+++ Information supplied

Lemma save_message_history_either
    (USE_LOCAL_MODE : bool) (refuse : gmap string value -> option exn)
    (w : world) (now : Z) (fresh_id random_hex user_id doc_id role message : string)
    (local local1 : db) (container : list (gmap string value))
    (returned : list (gmap string value)) :
  doc_id <> "" ->
  (USE_LOCAL_MODE = true -> fresh_id <> "") ->
  EPOCH_MIN <= now / MICRO <= EPOCH_MAX ->
  (USE_LOCAL_MODE = false -> forall item, refuse item = None) ->
  Cosmos.get_history USE_LOCAL_MODE w user_id (Some doc_id) local container
  = Ok (returned, local1) ->
  exists local' container' ts returned' local2,
    CosmosWrites.save_message USE_LOCAL_MODE refuse now fresh_id random_hex user_id doc_id
      role message local container = Ok (local', container')
    /\ _utc_now now = Ok ts
    /\ Cosmos.get_history USE_LOCAL_MODE w user_id (Some doc_id) local' container'
       = Ok (returned', local2)
    /\ Permutation returned'
         (returned
          ++ [message_entry
                (if USE_LOCAL_MODE then fresh_id
                 else doc_id +:+ "-" +:+ role +:+ "-" +:+ random_hex)
                user_id doc_id role message ts])
    /\ StronglySorted (le_key timestamp_key) returned'.
Proof.
  intros Hdoc Hid Hnow Haccept Hread. destruct USE_LOCAL_MODE.
  - cbn [Cosmos.get_history CosmosWrites.save_message] in *.
    destruct (local_save_message_then_history w now fresh_id user_id doc_id role message
                local local1 returned Hdoc (Hid eq_refl) Hnow Hread)
      as (d' & ts & entry & returned' & d2 & -> & -> & Hts & _ & _ & Hget & Hperm & Hsort).
    cbn [bind]. exists d', container, ts, returned', d2.
    split; [reflexivity|]. split; [exact Hts|]. split; [exact Hget|].
    split; [exact Hperm|exact Hsort].
  - destruct (utc_now_returns now Hnow) as (ts & Hts & Hcanon).
    cbn [CosmosWrites.save_message]. rewrite Hts. cbn [bind]. unfold CosmosWrites.create_item.
    rewrite (Haccept eq_refl). cbn [bind].
    set (item := <["id" := VStr (doc_id +:+ "-" +:+ role +:+ "-" +:+ random_hex)]> _).
    cbn [Cosmos.get_history] in Hread. unfold truthy_doc_id in Hread.
    destruct (String.eqb_spec doc_id "") as [E|_]; [contradiction|].
    unfold Cosmos.query_items in Hread.
    apply bind_Ok in Hread as (shaped & Hshaped & Hread). injection Hread as <- <-.
    assert (Hsel : Cosmos.prop_is item "user_id" user_id && Cosmos.prop_is item "doc_id" doc_id
                   && Cosmos.prop_is item "type" "message" = true).
    { unfold Cosmos.prop_is.
      change (get item "user_id") with (VStr user_id).
      change (get item "doc_id") with (VStr doc_id).
      change (get item "type") with (VStr "message").
      cbn [py_eq]. rewrite !String.eqb_refl. reflexivity. }
    assert (Hafter : Cosmos.get_history false w user_id (Some doc_id) local
                       (container ++ [item])
                     = Ok (sort_by timestamp_key
                             (shaped
                              ++ [message_entry
                                    (doc_id +:+ "-" +:+ role +:+ "-" +:+ random_hex)
                                    user_id doc_id role message ts]),
                           local)).
    { cbn [Cosmos.get_history]. unfold truthy_doc_id.
      destruct (String.eqb_spec doc_id "") as [E|_]; [contradiction|].
      unfold Cosmos.query_items.
      rewrite List.filter_app, shape_messages_app, Hshaped. cbn [bind].
      cbn [List.filter]. rewrite Hsel. cbn [Cosmos.shape_messages].
      change (get item "timestamp") with (VStr ts).
      unfold Cosmos._normalize_timestamp. rewrite (normalize_canonical_fixed _ _ _ Hcanon).
      cbn [bind].
      change (get item "content") with (VStr message).
      change (get item "message") with (VStr message).
      rewrite content_of_saved. reflexivity. }
    eexists _, _, ts, _, _. split; [reflexivity|]. split; [reflexivity|].
    split; [exact Hafter|]. split; [|apply sort_by_sorted].
    etransitivity; [apply sort_by_Permutation|].
    apply Permutation_app_tail. symmetry. apply sort_by_Permutation.
Qed.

++++++

### [Your task]
Scan the material above. Copy each line that holds the word "unfold".

### [Your solution]
    cbn [CosmosWrites.save_message]. rewrite Hts. cbn [bind]. unfold CosmosWrites.create_item.
    cbn [Cosmos.get_history] in Hread. unfold truthy_doc_id in Hread.
    unfold Cosmos.query_items in Hread.
    { unfold Cosmos.prop_is.
    { cbn [Cosmos.get_history]. unfold truthy_doc_id.
      unfold Cosmos.query_items.
      unfold Cosmos._normalize_timestamp. rewrite (normalize_canonical_fixed _ _ _ Hcanon).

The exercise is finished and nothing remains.